Before that day arrives, Benítez and Viera spend an hour in the courtyard during their weekly visits with these young men who are candidates for expulsion. During this time they listen to them, remind them of their rights and that they can request a lawyer. They also talk to their relatives who are away to reassure them or intercede with the appropriate people on any matter that concerns them. "But fundamentally, it is not losing the importance of knowing how to be, of being with them, that they see us as people who are not going to demand anything of them or ask for anything in return," Benítez emphasizes. In addition, before confinement, when the CIE was full, they tried to mitigate the communication difficulties that prevailed in the compound and for this they provided three wireless routers that allowed the young people to talk with their families.

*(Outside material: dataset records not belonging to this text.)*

(* ===== verification/CleanupProperties.v ===== *)
(** The properties of the background cleanup task over a [StandardVault], with
    their witnesses. *)
From S2P Require Export Cleanup Samples.

(** ** Concrete tasks for the witnesses *)

Module TaskSample.
Definition interval : Z := 300.
Definition vault : StandardVault := MkStandardVault.

(** A clock past the expiry of the sample record. *)
Definition late_env : Env :=
  MkEnv (fun _ => 1700009999 * nanos_per_sec) (env_key Sample.env) (env_nonce Sample.env)
    (env_uuid Sample.env).

Definition fresh_task : Task MapStore := spawn_cleanup_task false 0 Sample.stored_world.
Definition first_turn : list Action := [Poll].
Definition busy : list Action := replicate 8 Poll ++ [Elapse 300] ++ replicate 2 Poll.
Definition cancelled_task : Task MapStore :=
  play vault interval late_env (replicate 2 Poll ++ [CancelParent]) fresh_task.
Definition selecting_task : Task MapStore := play vault interval late_env first_turn fresh_task.
End TaskSample.

Section Properties.
Context `{TickerLaws, Base64, UuidFmt, AesGcm, Chrono} {S : Type} `{StorageBackend S} (env : Env).
Context (interval : Z).
Implicit Types (t : Task S) (w : World S).

(** What a task may do after it was spawned. *)
Abbreviation played := (play MkStandardVault interval env).

Lemma cleanup_calm : calm 2 (pv_cleanup MkStandardVault).
Proof. cbn. intros [n|e]; cbn; [|done]. by destruct n. Qed.

(** A state of a task some schedule reaches. *)
Definition reachable (t : Task S) : Prop :=
  exists cancelled now w sched, t = played sched (spawn_cleanup_task cancelled now w).

Lemma reachable_sound t : 0 < interval -> reachable t -> sound_phase 2 t.
Proof.
  intros Hi (c & now & w & sched & ->). apply sound_play; [done|apply cleanup_calm|done].
Qed.

(** C32: the task survives everything but cancellation: whatever the schedule,
    the calls of others and the failures of the storage, it never panics, and
    it has stopped only if one of its two tokens was cancelled. *)
Theorem cleanup_survives t :
  0 < interval -> reachable t -> t_phase t <> Crashed /\ (stopped t = true -> is_cancelled t = true).
Proof.
  intros Hi Ht. apply reachable_sound in Ht; [|done]. unfold sound_phase, stopped in *.
  by destruct (t_phase t).
Qed.

(** C33: once either token is cancelled the task begins no further sweep, and it
    has stopped after at most five more polls, finishing the sweep it may be
    in; stopping the task leaves the parent token alone. *)
Theorem cancel_stops t sched :
  0 < interval -> reachable t -> is_cancelled t = true ->
  t_started (played sched t) = t_started t /\
  ((5 <= polls sched)%nat -> t_phase (played sched t) = Stopped) /\
  t_parent (stop t) = t_parent t.
Proof.
  intros Hi Ht Hc. apply reachable_sound in Ht as Hs; [|done].
  destruct (cancelled_play MkStandardVault interval Hi 2 cleanup_calm env 5 sched t Hs Hc
              (sound_settles 2 t Hs)).
  by split_and!.
Qed.

Lemma reachable_ticks cancelled now w sched :
  0 < interval -> ticks_ok interval now (played sched (spawn_cleanup_task cancelled now w)).
Proof. intros Hi. by apply ticks_play. Qed.

(** C34: sweeps are paced: [n] sweeps take at least [n - 1] intervals, however
    long some of them take; none begins before it is due. *)
Theorem sweeps_paced cancelled now w sched :
  0 < interval ->
  let t := played sched (spawn_cleanup_task cancelled now w) in
  (Z.of_nat (length (t_started t)) - 1) * interval <= t_now t - now /\
  Forall (fun ds => now <= ds.1 <= ds.2) (t_started t).
Proof.
  intros Hi t. pose proof (reachable_ticks cancelled now w sched Hi) as [Hnow Ht]. fold t in Hnow, Ht.
  pose proof (reachable_sound t Hi ltac:(by repeat eexists)) as Hs. unfold sound_phase in Hs.
  destruct (t_phase t); try done.
  1: rewrite Ht; cbn; split; [lia|done].
  all: destruct Ht as (start & Hle & [Hst _ _ Hbegun Hlast]); split;
    [destruct (t_started t) as [|[d s] past]; cbn [length]; [lia|];
     apply Forall_cons in Hbegun as [(_ & ? & ?) _]; cbn in *; nia
    |eapply Forall_impl; [exact Hbegun|]; intros [d s]; cbn; lia].
Qed.

(** C35: and they keep coming: the first poll after the task was first scheduled
    begins a sweep at once, and whenever the task waits, has not been
    cancelled, and an interval has passed since the last sweep began, the next
    poll begins one. *)
Theorem sweep_due t :
  0 < interval -> reachable t -> t_phase t = Selecting -> is_cancelled t = false ->
  (forall d s past, t_started t = (d, s) :: past -> s + interval <= t_now t) ->
  let t' := act MkStandardVault interval env Poll t in
  t_phase t' = Sweeping (sweep_once MkStandardVault) /\
  t_started t' = (t_deadline t, t_now t) :: t_started t.
Proof.
  intros Hi (c & now & w & sched & ->) Hp Hc Hlast. set (t := played _ _) in *.
  destruct (reachable_ticks c now w sched Hi) as [_ Ht]. fold t in Ht. rewrite Hp in Ht.
  destruct Ht as (start & _ & [Hst _ _ _ Hl]). cbn. unfold poll. rewrite Hp, Hc.
  rewrite (proj2 (Z.leb_le _ _)); [done|].
  destruct (t_started t) as [|[d s] past]; [lia|]. specialize (Hlast _ _ _ eq_refl). lia.
Qed.

End Properties.

Section Sweeps.
Context `{Ticker, Base64Laws, UuidFmt, AesGcm, Chrono} {S : Type} `{BackendLaws S} (env : Env).

(** C36: a sweep that is due and not disturbed runs to its end and leaves
    exactly the records that have not expired when it runs, and the task waits
    again. *)
Theorem sweep_clears interval (t : Task S) m :
  (forall n, sb_time (env_clock env n)) ->
  sb_rep (w_store (t_world t)) m -> sb_healthy (w_store (t_world t)) ->
  t_phase t = Selecting -> is_cancelled t = false -> t_deadline t <= t_now t ->
  exists k, let t' := play MkStandardVault interval env (replicate k Poll) t in
    t_phase t' = Selecting /\
    sb_rep (w_store (t_world t')) (sweep (env_clock env (w_tick (t_world t))) m).
Proof.
  intros Hclock Hm Hh Hp Hc Hdue.
  destruct (exact_cleanup env _ m Hm Hh (Hclock _)) as (w1 & Hr & Hm1 & _). unfold runs in Hr.
  set (t1 := poll MkStandardVault interval env t).
  assert (Ht1 : t_phase t1 = Sweeping (sweep_once MkStandardVault) /\ t_world t1 = t_world t).
  { unfold t1, poll. rewrite Hp, Hc, (proj2 (Z.leb_le _ _) Hdue). done. }
  destruct Ht1 as [Hp1 Hw1].
  assert (Hrun : exists w2, run (handle env) (sweep_once MkStandardVault) (t_world t1) = (Done tt, w2) /\
                 w_store w2 = w_store w1).
  { unfold sweep_once. rewrite run_bind, Hw1. cbn [pv_cleanup standard_vault]. rewrite Hr.
    cbn. by eexists. }
  destruct Hrun as (w2 & Hrun & Hst).
  destruct (play_run MkStandardVault interval env _ t1 w2 Hp1 Hrun) as [k Hk].
  exists (Datatypes.S k). cbn zeta. change (play _ _ _ (replicate (Datatypes.S k) Poll) t)
    with (play MkStandardVault interval env (replicate k Poll) t1).
  rewrite Hk. cbn. by rewrite Hst.
Qed.
End Sweeps.

(** ** Witnesses *)

Section Witnesses.
Import TaskSample.

Lemma interval_positive : 0 < interval.
Proof. by vm_compute. Qed.

Lemma cleanup_survives_witness :
  t_phase (play vault interval late_env busy fresh_task) <> Crashed.
Proof.
  apply (cleanup_survives late_env interval); [apply interval_positive|].
  by exists false, 0, Sample.stored_world, busy.
Defined.

Lemma cancel_stops_witness :
  t_phase (play vault interval late_env (replicate 5 Poll) cancelled_task) = Stopped.
Proof.
  apply (cancel_stops late_env interval cancelled_task); [apply interval_positive| |done|].
  - by exists false, 0, Sample.stored_world, (replicate 2 Poll ++ [CancelParent]).
  - by apply Nat.leb_le.
Defined.

Lemma sweeps_paced_witness :
  Forall (fun ds => 0 <= ds.1 <= ds.2)
    (t_started (play vault interval late_env busy fresh_task)).
Proof. apply (sweeps_paced late_env interval false 0 Sample.stored_world busy interval_positive). Defined.

Lemma sweep_due_witness :
  t_started (act vault interval late_env Poll selecting_task) = [(0, 0)].
Proof.
  destruct (sweep_due late_env interval selecting_task interval_positive) as [_ Hs].
  - by exists false, 0, Sample.stored_world, first_turn.
  - done.
  - done.
  - by intros d s past.
  - exact Hs.
Defined.

Lemma sweep_clears_witness :
  exists k m', sb_rep (w_store (t_world (play vault interval late_env (replicate k Poll) selecting_task))) m' /\
    m' !! Sample.id1 = None.
Proof.
  destruct (sweep_clears late_env interval selecting_task Sample.stored_records) as (k & _ & Hm).
  - done.
  - done.
  - done.
  - done.
  - done.
  - by vm_compute.
  - exists k. eexists. split; [exact Hm|]. by vm_compute.
Defined.
End Witnesses.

Foreign people have also received clothing and footwear and Spanish classes thanks to a group of volunteers from the Secretariat.

The deportation mechanism is one of the resources contemplated in the immigration policy dictated by the EU. However, in 2020 other situations denounced by both parish priests have also been experienced in the Canary Islands. The two recall the lack of legal assistance and translators at the Arguineguín pier or the errors when entering the date of birth or a surname with the consequent bureaucratic obstacles to request the documentation of the migrant person. "What we have experienced in these three months, until the complaints began, has been a violation, one after another, of fundamental human rights, recognized and ratified by the Government of Spain", Benítez sentence.

The harshness of what they have seen and heard in recent months leaves its mark. The two chaplains agree on this. "When you see that, in addition, they are going to return it (the migrant), which is also a trauma for the person to return to their country, having failed in their migratory project, that hurts," Viera confesses. But it is precisely from this sensitivity to different realities that the involvement of both is born. Benítez links this activism with the message that Pope Francis has launched on how the Church should be built today: "It is important that the Church gradually leaves the sacristy. Pope Francis says he prefers a wounded church to be bourgeois," he says . For this reason, he considers that this approach endows the Church with "that utopia of denouncing and announcing that good news where all men are equal, where there are no differences of race or opinion and that by the fact of being human, Nobody can take that dignity away from anyone ", clarifies Benítez.

Viera considers the approach essential to achieve that equality and avoid situations of discrimination. "I believe that there is a social pharisaism with migrants, on the one hand their rights are not recognized and they are rejected and, on the other, we use them" and he recalls that it was foreign people who picked up the fruit during the pandemic and vegetables and they are the ones that also cater to adults and children. That is why he highlights that the key is to know and listen to the person: "When you meet the person, it stops being a number or one who comes to take someone else's job and you begin to be able to recognize him as a person with rights, how can you and I have them," he highlights.